If the stroke is caused by an obstruction (ischemic), you may take medications to thin the blood and reduce stickiness to reduce the risk of blood clots. You can prescribe antiplatelet drugs such as aspirin. It reduces the viscosity of the platelets and decreases the chance of blood clots forming. Alternatively, you can take anticoagulants such as warfarin, which work by stopping the chemical processes that form blood clots.

If you have high blood pressure or high cholesterol, you will receive medications to lower and control your levels. Many medicines help control blood pressure, and most people take multiple medicines. That medicine is always customized to your requirements and is the best medicine.

If you have high blood cholesterol, statins may be suggested. They prevent the production of cholesterol and reduce the possibility of blood clots forming. Quitting smoking and a healthy, balanced diet are two things that improve blood pressure and cholesterol levels.

People who experienced a stroke have a higher risk of having a stroke, so it’s essential to reduce it.

Prognosis of Stroke

Stroke can lead to results ranging from complete recovery (without permanent disability) to death.

After emergency treatment and checking, stroke care focuses on helping you regain as many functions as possible.

If you have a persistent disability from a stroke, the affected function may depend on the appearance of the brain where the stroke arose.

Strokes on the left side of the brain tend to affect the right side of the body and can also affect speech and language. Strokes on the right side of the brain tend to affect the movements and sensations on the left side of the body.

Most stroke patients participate in a rehabilitation program. A recovery program can begin before you leave the hospital. The plan considers overall priorities in health, stroke disability, rehabilitation, and lifestyle and support systems. 



Strokes cannot be prevented entirely because certain things that increase the risk cannot be changed. These include:

Age: strokes are more likely to occur in people aged 55 and over, but data shows that every 4th stroke occurs in younger adults

Gender: Statistics show that more women have a stroke than men. In addition, more women die from stroke than breast cancer every year.

Family history: If a close relative (parent, grandfather, siblings) has a stroke, the risk may be higher.

Ethnicity: For South Asian, African, or Caribbean countries, these groups may also have a higher incidence of diabetes and high blood pressure, increasing the risk of stroke.

Medical history: If you have had a previous stroke, transient ischemic attack (TIA), or heart attack, you are at high risk for stroke.
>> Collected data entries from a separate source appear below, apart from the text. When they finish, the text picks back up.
Lemma too_far_past_parsed strptime clock s t n k :
  parse_xmltv_time strptime s = Some t ->
  is_datetime t -> is_datetime (clock k) ->
  (fst (is_programme_too_far_past strptime clock s n k) = Value true
   <-> 0 < n /\ t < clock k - n * Strptime.us_per_day)
  /\ (fst (is_programme_too_far_past strptime clock s n k) = OverflowError
      <-> 0 < n /\ clock k - n * Strptime.us_per_day < 0).
Proof.
  intros Hp [Ht0 Ht1] Hnow. unfold is_programme_too_far_past. rewrite Hp.
  destruct ((n =? 0) || (n <=? 0)) eqn:Hn.
  { assert (~ 0 < n) by (rewrite <- window_positive; congruence).
    simpl. split; (split; [discriminate | tauto]). }
  apply window_positive in Hn. rewrite (past_cutoff_spec _ _ _ Hn Hnow).
  destruct (Z.leb_spec 0 (clock k - n * Strptime.us_per_day)); simpl.
  - split.
    + split; [intros [= H']; apply Z.ltb_lt in H'; auto
             | intros [_ H']; f_equal; now apply Z.ltb_lt].
    + split; [discriminate | lia].
  - split; [split; [discriminate | lia] | tauto].
Qed.

(** ** The loop body on a programme (claims C7 and C1) *)

Ltac case_filters :=
  repeat match goal with
  | |- context [if ?b then _ else _] => destruct b eqn:?
  | |- context [match ?p with (_, _) => _ end] => destruct p eqn:?
  | |- context [match ?o with Value _ => _ | OverflowError => _ end] =>
      destruct o eqn:?
  end.

(** C7, part on the engine: with an unparseable start (stop) the future
    (past) bucket is not the one that takes the programme. *)
Lemma on_programme_unparsed_start cfg strptime clock valid elem sh c :
  parse_xmltv_time strptime (get elem "start") = None ->
  programmes_skipped_future
    (snd (state_of (on_programme cfg strptime clock valid elem (sh, c))))
  = programmes_skipped_future c.
Proof.
  intros Hp. unfold on_programme.
  rewrite (too_far_future_unparsed _ _ _ _ _ Hp).
  case_filters; reflexivity.
Qed.

Lemma on_programme_unparsed_stop cfg strptime clock valid elem sh c :
  parse_xmltv_time strptime (get elem "stop") = None ->
  programmes_skipped_past
    (snd (state_of (on_programme cfg strptime clock valid elem (sh, c))))
  = programmes_skipped_past c.
Proof.
  intros Hp. unfold on_programme.
  destruct (not_in_valid _ _); [reflexivity|].
  destruct (is_dummy_programme _ _); [reflexivity|].
  destruct (is_programme_too_far_future _ _ _ _ _) as [[[]|] k1];
    try reflexivity.
  simpl ticks. rewrite (too_far_past_unparsed _ _ _ _ _ Hp).
  case_filters; reflexivity.
Qed.

(** C7. A timestamp that does not parse (a missing or an empty one
    included) never makes a time-window filter fire, so the programme is not
    counted as too far in the future or in the past because of it; and the
    parse looks at the first 14 characters only, so two strings that agree
    there (a timestamp with and without its zone offset) parse alike. *)
Theorem unparseable_time_not_too_far strptime clock :
  (forall time_str days_limit k,
      parse_xmltv_time strptime time_str = None ->
      is_programme_too_far_future strptime clock time_str days_limit k
        = (Value false, k)
      /\ is_programme_too_far_past strptime clock time_str days_limit k
        = (Value false, k))
  /\ parse_xmltv_time strptime None = None
  /\ parse_xmltv_time strptime (Some EmptyString) = None
  /\ (forall cfg valid elem sh c,
        (parse_xmltv_time strptime (get elem "start") = None ->
         programmes_skipped_future
           (snd (state_of
                   (on_programme cfg strptime clock valid elem (sh, c))))
         = programmes_skipped_future c)
        /\ (parse_xmltv_time strptime (get elem "stop") = None ->
            programmes_skipped_past
              (snd (state_of
                      (on_programme cfg strptime clock valid elem (sh, c))))
            = programmes_skipped_past c))
  /\ (forall s s',
        Str.slice_to 14 s = Str.slice_to 14 s' ->
        parse_xmltv_time strptime (Some s)
        = parse_xmltv_time strptime (Some s')).
Proof.
  repeat split.
  - now apply too_far_future_unparsed.
  - now apply too_far_past_unparsed.
  - apply on_programme_unparsed_start.
  - apply on_programme_unparsed_stop.
  - apply parse_xmltv_time_prefix.
Qed.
However, lifestyle changes to avoid problems such as atherosclerosis and high blood pressure can significantly reduce the risk of stroke.

If you think your heartbeat is irregular, you should also see a doctor. It can be a sign of atrial fibrillation, which raises the risk of stroke. 

Recovery and Rehabilitation

Depending on the cause, the patent should be constantly clinically monitored past the critical period and stick with her or his medications and diet. Before and after discharge from the hospital, kinesitherapy should be initiated to control and manage sequelae including paralysis, stiffness etc.

Stress relief technics and medications should be considered if necessary. In addition, the social and physical environment should be modified or adapted to any disability that stems from the stroke.

On the way to recovery, there are several accessories, including hand exercise rehabilitations items, muscle stimulators, and walkers that are very helpful to stoke patients.

In addition, speech therapist should be consulted when stroke results in speech or oral communication difficulties.

Remember: Educating Yourself About Stroke Can be Life-Changing!